On 27 September 1919, a cavalry squadron was organized in the Kansas National Guard, known as the 1st Squadron, Cavalry. On 4 November 1921, it became the 1st Squadron, 114th Cavalry Regiment, an element of the 24th Cavalry Division. On 10 January 1925, the squadron was expanded, reorganized, and redesignated on 10 January 1925 as the 114th Cavalry, with the regimental headquarters federally recognized at Topeka, Kansas. The location of the headquarters was changed 12 March 1926 to Rosedale, Kansas, and on 27 January 1934, back to Topeka. On 1 October 1940, the 114th Cavalry and elements of its parent 24th Cavalry Division were converted and redesignated as the 127th Field Artillery Regiment. The regiment was concurrently relieved from assignment to the 24th Cavalry Division and assigned to the 35th Division.

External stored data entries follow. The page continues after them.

(* ===== verification/CppChannel.v ===== *)
(** * Event channels of the C++ binding ([cpp/channel.hpp])

    An event lives inside an [event_wrapper], which is also a message node of the
    unbounded channels.  The queues hand nodes on: the node that comes out with an
    event is the one the previous event was in, so an event and the wrapper it
    points to part company as soon as it has been received.  The model keeps one
    heap of blocks with both parts, a list of channels, the signal they share, and
    the receiving fiber (fiber 0) on one channel or on a [ChannelSelector].

    A push is cut at the exchange of the tail and at the link; a pop, by the one
    receiver, is one step.  The class [EventQueue] is the interface of the two
    channel templates to their queue. *)

From S2P Require Import Prelude MpscFifo SpscFifo.

(** ** Queues of messages *)

(** The pop as a function: the node, or NULL. *)
Definition pop_ref (h : gmap Z node) (f : mpsc_fifo) : option (Z * gmap Z node * mpsc_fifo) :=
  nx ← load_next h (f_head f);
  if decide (nx = NULL) then Some (NULL, h, f)
  else d ← load_data h nx; h' ← store_data h (f_head f) d; Some (f_head f, h', Fifo nx (f_tail f)).

Definition xchg_ref (h : gmap Z node) (f : mpsc_fifo) (n : Z) : option (gmap Z node * mpsc_fifo * Z) :=
  h' ← store_next h n NULL; Some (h', Fifo (f_head f) n, f_tail f).

Class EventQueue := {
  eq_xchg : gmap Z node -> mpsc_fifo -> Z -> option (gmap Z node * mpsc_fifo * Z);
  eq_link : gmap Z node -> mpsc_fifo -> Z -> Z -> option (gmap Z node);
  eq_trypop : gmap Z node -> mpsc_fifo -> option (Z * gmap Z node * mpsc_fifo);
  eq_may_send : nat -> nat -> bool;           (* fiber, channel *)
  eq_xchg_law h f n : eq_xchg h f n = xchg_ref h f n;
  eq_link_law h f p n : eq_link h f p n = store_next h p n;
  eq_trypop_law h f : eq_trypop h f = pop_ref h f
}.

(** [UnboundedMultiProducerChannel]: over [mpsc_fifo.h]. *)
Definition mp_xchg (h : gmap Z node) (f : mpsc_fifo) (n : Z) : option (gmap Z node * mpsc_fifo * Z) :=
  r1 ← mpsc_fifo_push (MShared h f ∅ None) (MPushInit n);
  r2 ← mpsc_fifo_push r1.1.1 r1.1.2;
  match r2.1.2 with MPushLink prev _ => Some (m_heap r2.1.1, m_fifo r2.1.1, prev) | _ => None end.
Definition mp_link (h : gmap Z node) (f : mpsc_fifo) (prev n : Z) : option (gmap Z node) :=
  r ← mpsc_fifo_push (MShared h f ∅ None) (MPushLink prev n); Some (m_heap r.1.1).
Definition mp_trypop (h : gmap Z node) (f : mpsc_fifo) : option (Z * gmap Z node * mpsc_fifo) :=
  r1 ← mpsc_fifo_trypop (MShared h f ∅ None) MPopHead;
  r2 ← mpsc_fifo_trypop r1.1.1 r1.1.2;
  match r2.1.2 with
  | MPopDone out => Some (out, h, f)
  | pc =>
      r3 ← mpsc_fifo_trypop r2.1.1 pc; r4 ← mpsc_fifo_trypop r3.1.1 r3.1.2; r5 ← mpsc_fifo_trypop r4.1.1 r4.1.2;
      match r5.1.2 with MPopDone out => Some (out, m_heap r5.1.1, m_fifo r5.1.1) | _ => None end
  end.

Definition UnboundedMultiProducerChannel : EventQueue.
Proof.
  refine (Build_EventQueue mp_xchg mp_link mp_trypop (fun _ _ => true) _ _ _).
  - intros h f n. unfold mp_xchg, xchg_ref. cbn. destruct (store_next h n NULL) as [h'|] eqn:E; [|done]. cbn.
    apply store_next_Some in E as (x & Hx & ->). unfold load_data. by rewrite lookup_insert_eq.
  - intros h f p n. unfold mp_link. cbn. by destruct (store_next h p n).
  - intros h f. unfold mp_trypop, pop_ref. cbn. destruct (load_next h (f_head f)) as [nx|]; [|done]. cbn. case_decide; [by subst|]. cbn.
    destruct (load_data h nx); [|done]. cbn. by destruct (store_data h (f_head f) _).
Defined.

(** [UnboundedSingleProducerChannel]: over [spsc_fifo.h]; fiber [S i] sends on
    channel [i]. *)
Definition sp_xchg (h : gmap Z node) (f : mpsc_fifo) (n : Z) : option (gmap Z node * mpsc_fifo * Z) :=
  r1 ← spsc_fifo_push (SpShared (MShared h f ∅ None) None) (SpPushInit n);
  r2 ← spsc_fifo_push r1.1.1 r1.1.2;
  r3 ← spsc_fifo_push r2.1.1 r2.1.2;
  match r3.1.2 with SpPushLink prev _ => Some (m_heap (sp_fifo r3.1.1), m_fifo (sp_fifo r3.1.1), prev) | _ => None end.
Definition sp_link (h : gmap Z node) (f : mpsc_fifo) (prev n : Z) : option (gmap Z node) :=
  r ← spsc_fifo_push (SpShared (MShared h f ∅ None) None) (SpPushLink prev n); Some (m_heap (sp_fifo r.1.1)).
Definition sp_trypop (h : gmap Z node) (f : mpsc_fifo) : option (Z * gmap Z node * mpsc_fifo) :=
  r1 ← spsc_fifo_trypop (SpShared (MShared h f ∅ None) None) SpPopHead;
  r2 ← spsc_fifo_trypop r1.1.1 r1.1.2;
  match r2.1.2 with
  | SpPopDone out => Some (out, h, f)
  | pc =>
      r3 ← spsc_fifo_trypop r2.1.1 pc; r4 ← spsc_fifo_trypop r3.1.1 r3.1.2; r5 ← spsc_fifo_trypop r4.1.1 r4.1.2;
      match r5.1.2 with SpPopDone out => Some (out, m_heap (sp_fifo r5.1.1), m_fifo (sp_fifo r5.1.1)) | _ => None end
  end.

Definition UnboundedSingleProducerChannel : EventQueue.
Proof.
  refine (Build_EventQueue sp_xchg sp_link sp_trypop (fun t i => Nat.eqb t (S i)) _ _ _).
  - intros h f n. unfold sp_xchg, xchg_ref. cbn. destruct (store_next h n NULL) as [h'|] eqn:E; [|done]. cbn.
    apply store_next_Some in E as (x & Hx & ->). unfold load_data. by rewrite lookup_insert_eq.
  - intros h f p n. unfold sp_link. cbn. by destruct (store_next h p n).
  - intros h f. unfold sp_trypop, pop_ref. cbn. destruct (load_next h (f_head f)) as [nx|]; [|done]. cbn. case_decide; [by subst|]. cbn.
    destruct (load_data h nx); [|done]. cbn. by destruct (store_data h (f_head f) _).
Defined.

(** ** State *)

(** An event; its address is that of the wrapper it was constructed in. *)
Record event := Event { ev_type : Z; ev_wrapper : Z; ev_payload : Z }.

(** [ec_heap]: the node part of every block; [ec_events]: the event part.  Three
    fields are never read by the operations: [ec_held], the events in the hands of
    the callers, [ec_live], those not freed, and [ec_received], the live ones that
    have been received. *)
Record ec_shared := EC {
  ec_heap : gmap Z node;
  ec_events : gmap Z event;
  ec_chans : list mpsc_fifo;
  ec_signal : option bool;
  ec_held : gset Z;
  ec_live : gset Z;
  ec_received : gset Z
}.

(** [sel]: a [ChannelSelector] at channel [i], or channel [i] alone; [blk]:
    [receive] or [tryReceive]. *)
Inductive ec_pc :=
| EcIdle
| EcSend (i : nat) (e : Z)
| EcLink (i : nat) (e prev w : Z)
| EcRaise
| EcTry (sel blk : bool) (i : nat)
| EcWait (sel : bool) (i : nat).

Inductive ec_choice :=
| EcAllocEvent (type a : Z) | EcFreeEvent (e : Z) | EcSetPayload (e p : Z) | EcCallSend (i : nat) (e : Z)
| EcCallReceive (sel blk : bool) (i : nat) | EcGo.

Inductive ec_ev := EvSend (i : nat) (e type payload : Z) | EvReceived (i : nat) (e type payload : Z) | EvNone.

(** What callers are held to.  [Careful]: an event is freed only when no other
    live event lives in the wrapper it has.  [Prompt]: an event that has been
    received is freed before the next receive, and not sent again.  [Careless]:
    nothing. *)
Inductive client := Careless | Careful | Prompt.
#[global] Instance client_eq_dec : EqDecision client.
Proof. solve_decision. Defined.

Section channel.
Context `{EventQueue} (cl : client).

(** ** Events *)

(** [allocEvent], at the address [a] that [malloc] returns. *)
Definition allocEvent (type a : Z) (s : ec_shared) : option ec_shared :=
  let '(EC h evs cs sg held live rc) := s in
  if decide (a <> NULL /\ h !! a = None)
  then Some (EC (<[a:=Node a NULL]> h) (<[a:=Event type a 0]> evs) cs sg ({[a]} ∪ held) ({[a]} ∪ live) rc)
  else None.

Conversion of 114th Cavalry Regiment, 1940
| 114th Cavalry unit | Location | 127th Field Artillery unit |
|---|---|---|
| HQ | Topeka | HQ (part) |
| HQ Troop | Topeka | HQ Battery |
| Machine Gun Troop (part) | Kansas City | HQ Battery, 2nd Battalion |
| Machine Gun Troop (part) | Kansas City | HQ Battery, 3rd Battalion |
| Band | Kansas City | Band |
| Medical Detachment | Coffeyville | Medical Detachment |
| HQ, 1st Squadron | Topeka | HQ, 1st Battalion |
| Troop A | Iola | Battery A |
| Troop B | Coffeyville | Battery B |
| HQ, 2nd Squadron | Wichita | HQ, 2nd Battalion |
| Troop E | Wichita | Battery C |
| Troop F | Pleasanton | Battery D |
| HQ, 3rd Squadron | Lawrence | HQ, 3rd Battalion |
| Troop I | Lawrence | Battery E |
| Troop K | Paola | Battery F |
| HQ, 24th Cavalry Division | Topeka | HQ (part) |
| HQ Detachment, 24th Cavalry Division | Kansas City | HQ Battery, 1st Battalion |

===World War II===
On 1 March 1942, the 35th Division was converted into a triangular division. As part of the reorganization, the division's field artillery regiments were eliminated. The 2nd Battalion, 127th Field Artillery Regiment was reorganized and redesignated as the 127th Field Artillery Battalion, an element of the 35th Infantry Division. The Headquarters Battery was consolidated with the Pioneer Company, 635th Tank Destroyer Battalion, the 1st Battalion was redesignated as the 1st Battalion, 195th Field Artillery Regiment, while the regimental band was assigned to Fort Snelling, Minnesota. After overseas service in England, France, Belgium, Luxembourg, the Netherlands, and Germany, the 127th Field Artillery Battalion was inactivated on 20 November 1945 at Camp Breckinridge, Kentucky.

===Cold War to 2007===

The regiment was reorganized and federally recognized on 24 May 1948 with headquarters at Ottawa, Kansas. On 1 May 1959, it was reorganized and redesignated as the 127th Artillery, a parent regiment under the Combat Arms Regimental System. Its 1st Rocket Howitzer Battalion was an element of the 35th Infantry Division. Reorganized 1 April 1963 to consist of the 1st Howitzer Battalion. Reorganized 15 December 1967 to consist of the 1st Battalion. redesignated 1 February 1972 as the 127th Field Artillery. Withdrawn 1 June 1989 from the Combat Arms Regimental System and reorganized under the United States Army Regimental System. On 16 June 2005, the Headquarters and Headquarters Battery, 1st Battalion, 127th Field Artillery, based in Ottawa, was alerted for Operation Iraqi Freedom and in June-July, was mobilized at Fort Lewis, Washington. Sent to Camp Travis, Iraq on October 1, 2005, they assumed the force protection mission, providing protection for personnel like the American ambassador, United Aide Mission to Iraq’s Special Representative to the Secretary General, the Anti-Terrorism Task Force, and any other embassy personnel requiring movement inside and outside of the international zone of Baghdad. They returned home on 19 October 2006, and a welcome home ceremony was held at Lee Arena on the Washburn University campus in Topeka. On 28 January 2007, the 1st Battalion was inactivated.